Avant-propos : Ce texte ne s'inscrit en aucun cas dans le canon, c'est une réalité alternative qui a tout d'abord été inspirée d'une citation d'André Gide : « L'homme est incapable de choix et il agit toujours cédant à la tentation la plus forte. »
Ce petit OS a été écrit à l'occasion d'un défi sur une autre plateforme, pas de quoi s'alarmer donc si cela vous dit déjà quelque chose. Et on remercie encore et toujours viria13 pour son splendide fanart, Ron and Hermione - Death of Fred. Bonne lecture !
Les pierres blanches de cette arche me semblaient crouler sous le lichen. Je la franchissais d'une démarche monotone, songeant à l'imposante et majestueuse école que j'aurais dû trouver là. Seules les herbes folles transperçaient les chemins pavés en indomptables caracoles tandis que les feuilles d'or descendaient, doucement mais sûrement portées par le vent. Je laissai la mélancolie m'envahir.
Mes pas résonnaient entre les murs où le silence s'imposait. D'un coup, l'agréable chaleur qui baignait mon visage s'intensifia et, pivotant, je m'aperçus que l'horizon n'était désormais plus que pourpre et ambre. Je dus trouver où coucher pour la nuit et revins sur mes pas en direction de Pré-au-Lard où les rires des élèves et les cris des marchands ambulants s'étaient tus depuis bien longtemps. Alors, j'empruntai une petite ruelle tortueuse où je n'étais pas encore passé et dont je n'avais aucun souvenir, ne serait-ce que du temps où j'étudiais encore ici. Mais peut-être ma mémoire me jouait-elle des tours ?
On ne voyait plus que de longs murs sales et explosés par endroit. Pas une des chétives maisons encore debout n'était éclairée. Madame Rosmerta se serait sans doute arraché les cheveux si elle avait pu voir ce qu'il restait de son établissement : le toit des Trois Balais semblait avoir glissé et s'étalait à présent sur le sol, recouvert d'une neige si propre qu'elle aurait pu aveugler un mal-voyant. Je pouffai. A treize ans, je m'amusais encore à bombarder les Serpentard d'énormes boules de neige. Harry s'en donnait tout autant à cœur joie.
J'étais au milieu de la rue, marchant à présent assez vite, quand j'entendis au dessus de ma tête un petit bruit.
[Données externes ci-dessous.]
(* ===================================================================== *)
(** ** Cleanup *)
(* ===================================================================== *)

(** C4.  [cleanup] always returns normally.  With [keep_alive] set, or
    with no owned process, it does nothing at all.  When the owned process
    has already exited it only polls it and sends no signal.  Otherwise it
    calls [terminate()]; when that call returns it waits for the process
    with a timeout of 5 seconds, and is done if the process exits in time;
    when the wait times out (or [terminate()] or the wait fails) it calls
    [kill()], and returns normally whether or not the kill succeeds. *)
Theorem cleanup_never_raises env self keep st :
  exists st' evs,
    cleanup env self keep st = (Ok tt, st') /\
    new_events st st' evs /\
    match keep, launched_process self with
    | false, Some proc =>
        match proc_poll env st proc with
        | Some code => evs = [EvPoll proc (Some code)]
        | None =>
            (exists code,
               evs = [EvPoll proc None; EvTerminate proc true;
                      EvWait proc 5 (WaitExited code); stopped_log])
            \/ (exists w ok,
                  (w = WaitTimedOut \/ exists reason, w = WaitFailed reason) /\
                  evs = [EvPoll proc None; EvTerminate proc true;
                         EvWait proc 5 w; EvKill proc ok; kill_log ok])
            \/ (exists ok,
                  evs = [EvPoll proc None; EvTerminate proc false;
                         EvKill proc ok; kill_log ok])
        end
    | _, _ => st' = st /\ evs = []
    end /\
    (keep = true \/ launched_process self = None
     \/ (exists proc code,
           launched_process self = Some proc /\ proc_poll env st proc = Some code) ->
     forall ev, In ev evs -> ~ is_signal ev).
Proof.
  unfold cleanup.
  destruct keep; [|destruct (launched_process self) as [proc|] eqn:Hlp].
  1,3: exists st, []; repeat split; try apply new_events_refl;
       try (by destruct (launched_process self)); intros _ ev [].
  unfold bind at 1, poll.
  set (st1 := advance env 0 (EvPoll proc (proc_poll env st proc)) st).
  assert (He1 : new_events st st1 [EvPoll proc (proc_poll env st proc)])
    by apply new_events_advance.
  destruct (proc_poll env st proc) as [code|] eqn:Hp.
  { exists st1, [EvPoll proc (Some code)]. repeat split; try done.
    intros _ ev [<-|[]]. simpl; tauto. }
  unfold try_except at 1. unfold bind at 1, terminate, emit, emit_raise.
  destruct (proc_terminate env st1 proc) as [msg|] eqn:Ht.
  - (* terminate() raised: kill at once *)
    cbn [exc_class new_exc is_Exception].
    set (st2 := advance env 0 (EvTerminate proc false) st1).
    unfold try_except, bind, kill, emit, emit_raise, log.
    destruct (proc_kill env st2 proc) as [kmsg|] eqn:Hk;
      cbn [exc_class new_exc is_Exception]; eexists _, _;
      (split; [reflexivity|]); (split; [|split]).
    + eapply new_events_trans; [exact He1|].
      eapply new_events_trans; [apply new_events_advance|].
      eapply new_events_trans; apply new_events_advance.
    + right. right. by exists false.
    + intros [Hk'|[Hk'|(p & c & Hk' & Hk'')]]; congruence.
    + eapply new_events_trans; [exact He1|].
      eapply new_events_trans; [apply new_events_advance|].
      eapply new_events_trans; apply new_events_advance.
    + right. right. by exists true.
    + intros [Hk'|[Hk'|(p & c & Hk' & Hk'')]]; congruence.
  - set (st2 := advance env 0 (EvTerminate proc true) st1).
    unfold bind at 1, wait, emit_raise.
    destruct (proc_wait env st2 proc 5) as [code| |reason] eqn:Hw.
    + (* the process exited within the grace period *)
      unfold log, emit. eexists _, _. split; [reflexivity|]. split; [|split].
      * eapply new_events_trans; [exact He1|].
        eapply new_events_trans; [apply new_events_advance|].
        eapply new_events_trans; apply new_events_advance.
      * left. by exists code.
      * intros [Hk'|[Hk'|(p & c & Hk' & Hk'')]]; congruence.
    + (* still alive after 5 seconds: kill *)
      cbn [exc_class new_exc is_Exception].
      set (st3 := advance env 0 (EvWait proc 5 WaitTimedOut) st2).
      unfold try_except, bind, kill, emit, emit_raise, log.
      destruct (proc_kill env st3 proc) as [kmsg|] eqn:Hk;
        cbn [exc_class new_exc is_Exception]; eexists _, _;
        (split; [reflexivity|]); (split; [|split]).
      * eapply new_events_trans; [exact He1|].
        eapply new_events_trans; [apply new_events_advance|].
        eapply new_events_trans; [apply new_events_advance|].
        eapply new_events_trans; apply new_events_advance.
      * right. left. exists WaitTimedOut, false. split; [by left|done].
      * intros [Hk'|[Hk'|(p & c & Hk' & Hk'')]]; congruence.
      * eapply new_events_trans; [exact He1|].
        eapply new_events_trans; [apply new_events_advance|].
        eapply new_events_trans; [apply new_events_advance|].
        eapply new_events_trans; apply new_events_advance.
      * right. left. exists WaitTimedOut, true. split; [by left|done].
      * intros [Hk'|[Hk'|(p & c & Hk' & Hk'')]]; congruence.
    + (* the wait itself failed: kill *)
      cbn [exc_class new_exc is_Exception].
      set (st3 := advance env 0 (EvWait proc 5 (WaitFailed reason)) st2).
      unfold try_except, bind, kill, emit, emit_raise, log.
      destruct (proc_kill env st3 proc) as [kmsg|] eqn:Hk;
        cbn [exc_class new_exc is_Exception]; eexists _, _;
        (split; [reflexivity|]); (split; [|split]).
      * eapply new_events_trans; [exact He1|].
        eapply new_events_trans; [apply new_events_advance|].
        eapply new_events_trans; [apply new_events_advance|].
        eapply new_events_trans; apply new_events_advance.
      * right. left. exists (WaitFailed reason), false. split; [right; by exists reason|done].
      * intros [Hk'|[Hk'|(p & c & Hk' & Hk'')]]; congruence.
      * eapply new_events_trans; [exact He1|].
        eapply new_events_trans; [apply new_events_advance|].
        eapply new_events_trans; [apply new_events_advance|].
        eapply new_events_trans; apply new_events_advance.
      * right. left. exists (WaitFailed reason), true. split; [right; by exists reason|done].
      * intros [Hk'|[Hk'|(p & c & Hk' & Hk'')]]; congruence.
Qed.
(** A combo box that cannot be edited: its items and the index of the
    current one, none when the box is empty. *)
Record combo : Type := Combo {
  items : list string;
  currentIndex : option nat
}.

Definition currentText (c : combo) : string :=
  match currentIndex c with
  | Some i => default "" (items c !! i)
  | None => ""
  end.

Definition clear (c : combo) : combo :=
  {| items := []; currentIndex := None |}.

(** [addItems]: the first item added to an empty box becomes the
    current one. *)
Definition addItems (texts : list string) (c : combo) : combo :=
  {| items := items c ++ texts;
     currentIndex :=
       match currentIndex c with
       | Some i => Some i
       | None => if bool_decide (items c ++ texts = []) then None else Some 0%nat
       end |}.

(** The user picks the item at an index. *)
Definition setCurrentIndex (i : nat) (c : combo) : combo :=
  {| items := items c; currentIndex := Some i |}.

Record checkbox : Type := Checkbox {
  isChecked : bool;
  isVisible : bool
}.

Record progress : Type := Progress {
  bar_visible : bool;
  bar_value : option Z
}.

(** The preview table: the header labels and the items, row by row. *)
Record table_widget : Type := TableWidget {
  header_labels : list string;
  table_items : list (list cell)
}.

(** The widgets that the program enables and disables. *)
Inductive widget : Type :=
| mode_toggle_button | file_browse_button | file_path_entry_widget
| col1_menu_widget | col2_menu_widget | preview_button
| effect_type_menu_widget | alpha_entry_widget | plot_type_menu_widget
| regression_checkbox_widget | calculate_button | plot_button | save_button.

#[export] Instance widget_eq_dec : EqDecision widget.
Proof. solve_decision. Defined.

Record state : Type := State {
  dark_mode : bool;  (* self.dark_mode *)
  file_loaded : bool;  (* self.file_loaded *)
  data_previewed : bool;  (* self.data_previewed *)
  df : option nat;  (* self.df, once a file is loaded *)
  plot_data : option (nat * string * string * string);  (* self.plot_data, once a calculation succeeded *)
  style : option theme;  (* the style sheet, the palette of the combo boxes and the label of the mode button *)
  file_path_entry : string;  (* its text *)
  col1_menu : combo;
  col2_menu : combo;
  data_table : table_widget;
  effect_type_menu : combo;
  alpha_entry : string;  (* its text *)
  plot_type_menu : combo;
  regression_checkbox : checkbox;
  progress_bar : progress;
  progress_label : string;  (* its text *)
  result_label : text;  (* its text *)
  enabled : widget -> bool  (* isEnabled() of each widget *)
}.

(** Assignment to one attribute or widget of the window. *)

Definition set_dark_mode (v : bool) (s : state) : state :=
  State v (file_loaded s) (data_previewed s) (df s) (plot_data s) (style s)
    (file_path_entry s) (col1_menu s) (col2_menu s) (data_table s)
    (effect_type_menu s) (alpha_entry s) (plot_type_menu s)
    (regression_checkbox s) (progress_bar s) (progress_label s)
    (result_label s) (enabled s).

Definition set_file_loaded (v : bool) (s : state) : state :=
  State (dark_mode s) v (data_previewed s) (df s) (plot_data s) (style s)
    (file_path_entry s) (col1_menu s) (col2_menu s) (data_table s)
    (effect_type_menu s) (alpha_entry s) (plot_type_menu s)
    (regression_checkbox s) (progress_bar s) (progress_label s)
    (result_label s) (enabled s).

Definition set_data_previewed (v : bool) (s : state) : state :=
  State (dark_mode s) (file_loaded s) v (df s) (plot_data s) (style s)
    (file_path_entry s) (col1_menu s) (col2_menu s) (data_table s)
    (effect_type_menu s) (alpha_entry s) (plot_type_menu s)
    (regression_checkbox s) (progress_bar s) (progress_label s)
    (result_label s) (enabled s).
Je levai alors les yeux pour distinguer dans la pénombre de grands volets déployés où une femme magnifique étendait ses bras dans une inexplicable brume nacrée. Merlin, elle était encore plus belle que dans mes souvenirs. Étais-je victime d'hallucinations ? Je reportai furtivement mon attention sur les extrémités de la ruelle, puis relevai à nouveau les yeux. Mais déjà elle avait disparu, et les volets s'étaient clos sans le moindre bruit.
«Imbécile! »
Sentant monter les larmes et l'angoisse, je m'assis et tentai de reprendre une respiration normale. Ma robe ne tarderait pas à s'humidifier si bien que je finirai par grelotter. Tant pis pour moi, je l'aurais bien mérité. Je saisis mon précieux déluminateur, le sortant délicatement de ma sacoche et j'y fis pression, faisant ainsi naître une flamme qui illumina la venelle jusqu'à au moins vingt mètres. Je me frictionnai d'un geste vif.
« Qu'est-ce que je fous encore là ? » murmurai-je lentement.
Cette fois-ci les larmes dévalèrent mes joues creusées par l'âge. Si vous arrêtiez n'importe qui dans les rues de Londres, il me donnerait quinze ans de plus. Le temps ne m'avait décidément pas épargné, il s'était écoulé, inexorablement. J'avais pourtant cru pouvoir jouer avec lui, pour un monde meilleur. Mais meilleur pour qui ? Je sanglotai de plus belle. J'avais couru après le succès, je l'avais raflé. J'avais couru après l'amitié, je l'avais décrochée. J'avais couru après l'amour d'une femme, je l'avais obtenu. J'avais fait l'erreur de courir après un souvenir et j'avais tout perdu. Je fermai les yeux et douloureusement, je me souvins.
Nous avions gagné. Voldemort était mort de la main de Harry Potter. Autour de moi, les autres ne cessaient de crier et s'étreindre en riant. Bien sûr, certains pleuraient les morts mais pas un seul instant leur peine ne m'avait intéressé. L'idée que quelqu'un d'autre que moi aurait pu souffrir ne m'avait même pas effleuré. Aucun malheur là-bas n'aurait pu égaler le mien en cet instant. L'adrénaline s'était estompée et je revenais durement à la réalité. Maman m'avait enlacé comme elle avait l'habitude de le faire depuis toujours mais pour la première fois depuis le séjour de Papa à Ste Mangouste, j'avais ressenti en elle une profonde détresse. Ce fut sans doute là que je compris que ma famille n'en sortirait pas indemne. Cette souffrance ne s'effacerait jamais. Ses cheveux roux chatouillaient désagréablement mon nez. Mon cœur tapait violemment contre ma cage thoracique. Le sang affluait bien trop vite dans mon cerveau. Je m'extirpai de sa forte poigne et parcourai rapidement la salle des yeux avant d'apercevoir, soulagé, que tous mes frères entouraient George. Devant l'œil interrogateur de Ginny, j'étirai un rictus avant que mon regard ne glisse sur le Survivant souriant à ses côtés. Comment un abruti pareil avait-il pu survivre ? Il fallait que je prenne l'air, mon corps ne répondrait pas encore très longtemps.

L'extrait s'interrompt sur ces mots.